Er blieb stehen, als eine Möwe vor uns herniedersegelte und dann die Flügel anlegte, um herabzustürzen, und ich fragte mich, ob Robert wohl besondere Zuneigung - oder eine Phobie - für Möwen hegte. Beides wäre kein gutes Zeichen. Doch dann watschelte die Möwe davon, und Robert seufzte, »Also, ich biete gerade keine besonders interessante Unterhaltung. Und so . wir können so weiter laufen, dann wird es nicht besser, oder du fährst ein Stück mit mir, und ich . ich weiß einen Ort, der dir gefallen würde. Glaube ich.«
»Du willst mit mir irgendwohin fahren.«
»Ich verspreche, dich nicht zu ermorden.« Wieder das nervöse Lachen.
»Na, dann ist ja alles in Ordnung.«
»Dich nicht mal zu verletzen.«
»Ich habe Selbstverteidigung gelernt.« Wieder eine Lüge, ich hatte mir immer vorgenommen, Selbstverteidigung zu lernen, hatte aber nie Zeit dafür gefunden. »Ich würde nicht zulassen, dass du mich verletzt.«
»Gut . weißt du, was, wenn wir auf dem Rückweg durchs Einkaufscenter gehen, werden wir von den Überwachungskameras aufgenommen - dann würde ich augenblicklich geschnappt und verhaftet, wenn sie deinen verstümmelten Körper in irgendeinem Graben fänden.«
»Nicht in einem Graben. In einem See.«
»Natürlich - für Hannah nur das Beste. Ein See. Ein nettes, romantisches Loch.«
Er wusste meinen Namen noch. »Sag das noch mal.«
»Ein nettes, romantisches Loch.«
»Den ersten Teil.«
»Natürlich - für Hannah nur das Beste.«
Niemand hatte bisher auch nur etwas Annäherndes vorgeschlagen. Also ging ich mit Robert Gardener, stieg in sein Auto, und er fuhr mich quer durchs Land nach Glasgow zum Shawfield Greyhound Track.

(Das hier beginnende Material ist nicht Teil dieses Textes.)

(** X6: a response without text, or whose text has no opening brace
    followed by a closing brace, fails the chunk at once: one call, no wait,
    no retry, and one of the two fixed messages as the error. *)
Theorem malformed_response_is_permanent (statementChunk fileName : jsstring)
        (chunkNumber totalChunks : nat) (w : World) (text : option jsstring) :
  generateContent (api_calls w)
                  (prompt_of statementChunk fileName chunkNumber totalChunks)
  = Response text ->
  no_json_object text = true ->
  let run := extractTransactionsFromChunk statementChunk fileName
                                          chunkNumber totalChunks w in
  api_calls (fst run) = S (api_calls w)
  /\ waits (new_events w (fst run)) = []
  /\ (snd run = inl (str "The AI model returned an empty response. This may be due to the file content or safety filters.")
      \/ snd run = inl (str "The AI returned data in an unexpected format.")).
Proof.
  intros Hcall Hmalformed run.
  pose proof (extractTransactionsFromChunk_cases statementChunk fileName
                chunkNumber totalChunks w) as Hcases.
  cbv zeta in Hcases. fold run in Hcases.
  unfold attempt_outcome in Hcases at 1. rewrite Nat.add_0_r, Hcall in Hcases.
  assert (Hparse :
            parseResponse text = inl (str "The AI model returned an empty response. This may be due to the file content or safety filters.")
            \/ parseResponse text = inl (str "The AI returned data in an unexpected format.")).
  { unfold parseResponse, no_json_object in *.
    destruct text as [[|c text]|]; auto.
    rewrite Hmalformed. auto. }
  destruct Hparse as [Hparse|Hparse]; rewrite Hparse in Hcases;
    match type of Hcases with
    | (if ?b then _ else _) => replace b with false in Hcases by (vm_compute; reflexivity)
    end;
    destruct Hcases as (Hcalls & Htrace & Hresult);
    rewrite Htrace, Hresult; (split; [lia|]);
    (split; [unfold waits; rewrite !flat_map_app;
             change (flat_map _ (attempt_log w 0 ?p)) with (waits (attempt_log w 0 p));
             now rewrite (proj1 (attempt_log_quiet w 0 _))|]); auto.
Qed.

End Malformed.

Lemma malformed_response_is_permanent_witness :
  no_json_object (Some (str "Sorry, I cannot read this statement.")) = true
  /\ snd (@extractTransactionsFromChunk Sample.engine Sample.chatty
            (str "05/03 Coffee -4,50") (str "statement.txt") 1 1 initial_world)
     = inl (str "The AI returned data in an unexpected format.").
Proof.
  assert (Hmalformed :
            no_json_object (Some (str "Sorry, I cannot read this statement.")) = true)
    by reflexivity.
  split; [exact Hmalformed|].
  destruct (@malformed_response_is_permanent Sample.engine Sample.chatty
              (str "05/03 Coffee -4,50") (str "statement.txt") 1 1 initial_world
              _ eq_refl Hmalformed) as (_ & _ & [Hempty|Hformat]).
  - discriminate Hempty.
  - exact Hformat.
Defined.

(** ** The text of a response *)

Lemma indexOf_absent (c : code_unit) (s : jsstring) :
  ~ In c s -> indexOf c s = (-1)%Z.
Proof.
  induction s as [|x s IH]; simpl; intros Hc; [reflexivity|].
  destruct (N.eqb_spec x c) as [->|_]; [tauto|].
  rewrite IH by tauto. reflexivity.
Qed.

Lemma indexOf_first (c : code_unit) (before after : jsstring) :
  ~ In c before -> indexOf c (before ++ c :: after) = Z.of_nat (List.length before).
Proof.
  induction before as [|x before IH]; intros Hc.
  - simpl. now rewrite N.eqb_refl.
  - cbn [app indexOf List.length]. destruct (N.eqb_spec x c) as [->|_].
    + exfalso. apply Hc. now left.
    + rewrite IH by (intros Hin; apply Hc; now right).
      destruct (Z.ltb_spec (Z.of_nat (List.length before)) 0); lia.
Qed.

Und das ist im Grunde unverzeihlich.
Doch als wir dort ankamen, hatte ich ihm schon verziehen. Ich erließ ihm seine Schuld wegen seiner Kassetten. Kaum hatte das Auto sich in Bewegung gesetzt, wühlte Robert in riskanter Manier in einem Dutzend Kassetten im Handschuhfach herum, und die Straße schleuderte auf uns zu, erzitterte unter uns und strömte hinter uns davon, als hätte Robert selbst an unserer Bewegung kaum einen Anteil - was auch stimmte.

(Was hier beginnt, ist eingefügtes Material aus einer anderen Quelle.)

(** C9: the methods of the probes made for a tested route are, path after
    path and in order, the five default methods GET, POST, PUT, DELETE,
    PATCH when the route declares no method, and the declared methods
    otherwise.  The loop goes on to the next route only when it has made
    all of these probes; it stops before that only when a positive budget
    is used up, or at a probe whose request could not be built; what it has
    then made is the beginning of the sequence. *)
Theorem route_methods_probed (rt : Runtime) (flags : Flags)
    (service : Service.t) (route : Route.t) (a : Acc) (s : State rt) :
  (if hasAuthPlugin route service then testAuth flags else testUnauth flags)
  = true ->
  let methods :=
    match Route.Methods route with
    | [] => [str "GET"; str "POST"; str "PUT"; str "DELETE"; str "PATCH"]
    | _ :: _ => Route.Methods route
    end in
  let sequence := flat_map (fun _ => methods) (Route.Paths route) in
  let out := testRoutes_routes rt flags service [route] a s in
  exists new,
    issued (snd out) = issued s ++ new /\
    map probe_method new = firstn (List.length new) sequence /\
    (0 < maxRequests flags -> requestCount a <= maxRequests flags ->
     requestCount a + Z.of_nat (List.length new) <= maxRequests flags) /\
    match fst out with
    | Ok (Next a') =>
        map probe_method new = sequence /\
        existsb (probe_panics rt flags) new = false /\
        exists newr,
          results a' = results a ++ newr /\
          map TestResult.Method newr = sequence
    | Ok (Return rs) =>
        (List.length new < List.length sequence)%nat /\
        0 < maxRequests flags /\
        maxRequests flags <= requestCount a + Z.of_nat (List.length new) /\
        existsb (probe_panics rt flags) new = false /\
        exists newr,
          rs = results a ++ newr /\
          map TestResult.Method newr = map probe_method new
    | Panic =>
        exists new' p,
          new = new' ++ [p] /\
          existsb (probe_panics rt flags) new' = false /\
          probe_panics rt flags p = true
    end.
Proof.
  intros Htested. cbv zeta.
  fold (derived_methods route).
  destruct (testRoutes_routes_run rt flags service route a s Htested)
    as (done & rest & new & newr & Hpl & Hiss & Hreal & Hbud & Hend).
  pose proof (route_plan_methods service route) as Hplan.
  pose proof (realizes_methods new done Hreal) as Hmeth.
  pose proof (Forall2_length Hreal) as Hlen.
  exists new.
  split; [assumption |]. split.
  { rewrite <- Hplan, Hpl, map_app, Hmeth, Hlen.
    rewrite <- (length_map planned_method done).
    rewrite firstn_app, firstn_all, Nat.sub_diag.
    cbn [firstn]. now rewrite app_nil_r. }
  split; [rewrite Hlen; assumption |].
  destruct (fst (testRoutes_routes rt flags service [route] a s))
    as [[a' | rs] |].
  - destruct Hend as (-> & Hres & Hnew & Hquiet).
    rewrite app_nil_r in Hpl.
    assert (Hall : map probe_method new
                   = flat_map (fun _ => derived_methods route)
                       (Route.Paths route))
      by now rewrite Hmeth, <- Hpl.
    split; [assumption |]. split; [assumption |].
    exists newr. split; [assumption |].
    rewrite <- Hall, <- Hnew, map_map. reflexivity.
  - destruct Hend as (Hrest & Hmax & Hle & Hres & Hnew & Hquiet).
    split.
    { rewrite <- Hplan, Hpl, length_map, length_app, Hlen.
      destruct rest; [congruence | cbn [List.length]; lia]. }
    split; [assumption |]. split; [rewrite Hlen; assumption |].
    split; [assumption |].
    exists newr. split; [assumption |].
    rewrite <- Hnew, map_map. reflexivity.
  - exact Hend.
Qed.

Lemma route_methods_probed_witness :
  let flags := example_flags true 0 in
  let out :=
    testRoutes_routes example_runtime flags example_service [example_route]
      (mkAcc [] 0) (initial_state example_runtime 0%nat) in
  let methods :=
    [str "GET"; str "POST"; str "PUT"; str "DELETE"; str "PATCH"] in
  let sequence := methods ++ methods ++ [] in
  exists new,
    issued (snd out) = [] ++ new /\
    map probe_method new = firstn (List.length new) sequence /\
    (0 < 0 -> 0 <= 0 -> 0 + Z.of_nat (List.length new) <= 0) /\
    match fst out with
    | Ok (Next a') =>
        map probe_method new = sequence /\
        existsb (probe_panics example_runtime flags) new = false /\
        exists newr,
          results a' = [] ++ newr /\
          map TestResult.Method newr = sequence
    | Ok (Return rs) =>
        (List.length new < List.length sequence)%nat /\
        0 < 0 /\
        0 <= 0 + Z.of_nat (List.length new) /\
        existsb (probe_panics example_runtime flags) new = false /\
        exists newr,
          rs = [] ++ newr /\
          map TestResult.Method newr = map probe_method new
    | Panic =>
        exists new' p,
          new = new' ++ [p] /\
          existsb (probe_panics example_runtime flags) new' = false /\
          probe_panics example_runtime flags p = true
    end.
Proof.
  cbv zeta.
  apply (route_methods_probed example_runtime (example_flags true 0)
           example_service example_route (mkAcc [] 0)
           (initial_state example_runtime 0%nat)).
  reflexivity.
Defined.

(** X14: a budget of zero or less is no budget.  A run that returns has
    made the probes of the whole plan, in the order of the plan, none of
    which panicked, and returns one outcome for each.  A run fails to
    return only at a probe of the plan that panics: a probe with the method
    POST, PUT or PATCH, outside dry-run mode, whose request
    [http.NewRequest] refuses; it is the last probe made, and the first
    such probe of the run. *)
Theorem testRoutes_unlimited (rt : Runtime) (flags : Flags)
    (config : KongConfig.t) (s : State rt) :
  maxRequests flags <= 0 ->
  let out := testRoutes rt flags config s in
  match fst out with
  | Ok rs =>
      Forall2 realizes (map probe_of rs) (plan flags config) /\
      issued (snd out) = issued s ++ map probe_of rs /\
      existsb (probe_panics rt flags) (map probe_of rs) = false
  | Panic =>
      exists done rest new p,
        plan flags config = done ++ rest /\
        issued (snd out) = issued s ++ new ++ [p] /\
        Forall2 realizes (new ++ [p]) done /\
        existsb (probe_panics rt flags) new = false /\
        dryRun flags = false /\
        In (probe_method p) [str "POST"; str "PUT"; str "PATCH"] /\
        NewRequest_error rt (probe_method p) (baseURL flags ++ probe_path p)
        <> None
  end.
Proof.
  intros Hmax. cbv zeta.
  destruct (testRoutes_run rt flags config s)
    as (done & rest & new & Hpl & Hiss & Hreal & Hend).
  destruct (fst (testRoutes rt flags config s)) as [rs |].
  - destruct Hend as (Hnew & Hquiet & [-> | [H0 _]]); [| lia].
    rewrite app_nil_r in Hpl. rewrite Hpl, Hnew. auto.
  - destruct Hend as (new' & p & -> & Hquiet & Hp).
    exists done, rest, new', p.
    split; [assumption |]. split; [assumption |]. split; [assumption |].
    split; [assumption |].
    unfold probe_panics in Hp.
    apply andb_true_iff in Hp as [Hp Hnew].
    apply andb_true_iff in Hp as [Hdry Hbody].
    apply negb_true_iff in Hdry. split; [assumption |]. split.
    + unfold has_body in Hbody.
      rewrite !orb_true_iff, !gostring_eqb_eq in Hbody. simpl.
      intuition auto.
    + destruct (NewRequest_error rt (probe_method p)
                  (baseURL flags ++ probe_path p)); [discriminate |].
      discriminate Hnew.
Qed.

Lemma testRoutes_unlimited_witness :
  let rt := example_runtime in
  let flags := example_flags false (-5) in
  let out := testRoutes rt flags example_config (initial_state rt 0%nat) in
  match fst out with
  | Ok rs =>
      Forall2 realizes (map probe_of rs) (plan flags example_config) /\
      issued (snd out) = [] ++ map probe_of rs /\
      existsb (probe_panics rt flags) (map probe_of rs) = false
  | Panic =>
      exists done rest new p,
        plan flags example_config = done ++ rest /\
        issued (snd out) = [] ++ new ++ [p] /\
        Forall2 realizes (new ++ [p]) done /\
        existsb (probe_panics rt flags) new = false /\
        dryRun flags = false /\
        In (probe_method p) [str "POST"; str "PUT"; str "PATCH"] /\
        NewRequest_error rt (probe_method p) (baseURL flags ++ probe_path p)
        <> None
  end.
Proof.
  cbv zeta.
  apply (testRoutes_unlimited example_runtime (example_flags false (-5))
           example_config (initial_state example_runtime 0%nat)).
  cbn. lia.
Defined.

(** ** The message of an error response *)

(** X15: the message [testEndpoint] takes from the body of a response with
    status 400 or more.  An empty body gives none.  A body [json.Unmarshal]
    rejects is the message itself.  When the decoded object has a non-empty
    array under "errors", the message is the string under "message" of its
    first element, and there is none when that element is no object or has
    no such string: the "message" of the object itself is not looked at.
    Otherwise the message is the string under "message" of the object, if
    it has one. *)
Theorem error_message_precedence (rt : Runtime) (body old : gostring) :
  (body = [] -> error_message rt body old = old) /\
  (body <> [] -> json_Unmarshal rt body = None ->
   error_message rt body old = body) /\
  (forall errorResp first rest,
     body <> [] -> json_Unmarshal rt body = Some errorResp ->
     index errorResp (str "errors") = Some (AnySlice (first :: rest)) ->
     error_message rt body old
     = match first with
       | AnyMap errorMap =>
           match index errorMap (str "message") with
           | Some (AnyString msg) => msg
           | _ => old
           end
       | _ => old
       end) /\
  (forall errorResp,
     body <> [] -> json_Unmarshal rt body = Some errorResp ->
     (forall first rest,
        index errorResp (str "errors") <> Some (AnySlice (first :: rest))) ->
     error_message rt body old
     = match index errorResp (str "message") with
       | Some (AnyString msg) => msg
       | _ => old
       end).
Proof.
  unfold error_message, message_field.
  split; [intros ->; reflexivity |].
  assert (Hlen : body <> [] -> (0 <? List.length body)%nat = true).
  { destruct body; [congruence | reflexivity]. }
  split; [intros Hb Hj; rewrite (Hlen Hb), Hj; reflexivity |].
  split.
  - intros errorResp first rest Hb Hj He. rewrite (Hlen Hb), Hj, He.
    destruct first; reflexivity.
  - intros errorResp Hb Hj He. rewrite (Hlen Hb), Hj.
    destruct (index errorResp (str "errors")) as [[| | | | [|first rest] |] |];
      try reflexivity.
    exfalso. exact (He first rest eq_refl).
Qed.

»Ach so . du willst nicht mich umbringen, sondern uns beide. Aber meine Verabredung zum gemeinsamen Selbstmord habe ich doch erst nächste Woche.«
»Alles in Ordnung . alles . klar.« Er schob eine Kassette ins Fach, ließ die freie Hand endlich wieder aufs Lenkrad fallen und wandte seine Aufmerksamkeit der Windschutzscheibe zu. Ich bereitete mich auf das übliche Gerede vor, dass Nanci Griffith wirklich sexy, ungeheuer musikalisch und sehr intelligent sei oder dass Neil Young wirklich sexy, ungeheuer musikalisch und sehr intelligent sei - je nachdem, wie hoffnungslos das mittlere Alter des Sprechers verläuft -, oder auf die Rede, die zeigen soll, dass ich immer noch jung/hip/sexy/ungeheuer musikalisch und intelligent genug bin, um Garage/Progressive Jazz/Radiohead/Gott weiß was für mongolische Kehlkopfgesänge vollkommen zu begreifen . denn neunundneunzig von hundert Männern können Musik auf gar keinen Fall einfach nur hören.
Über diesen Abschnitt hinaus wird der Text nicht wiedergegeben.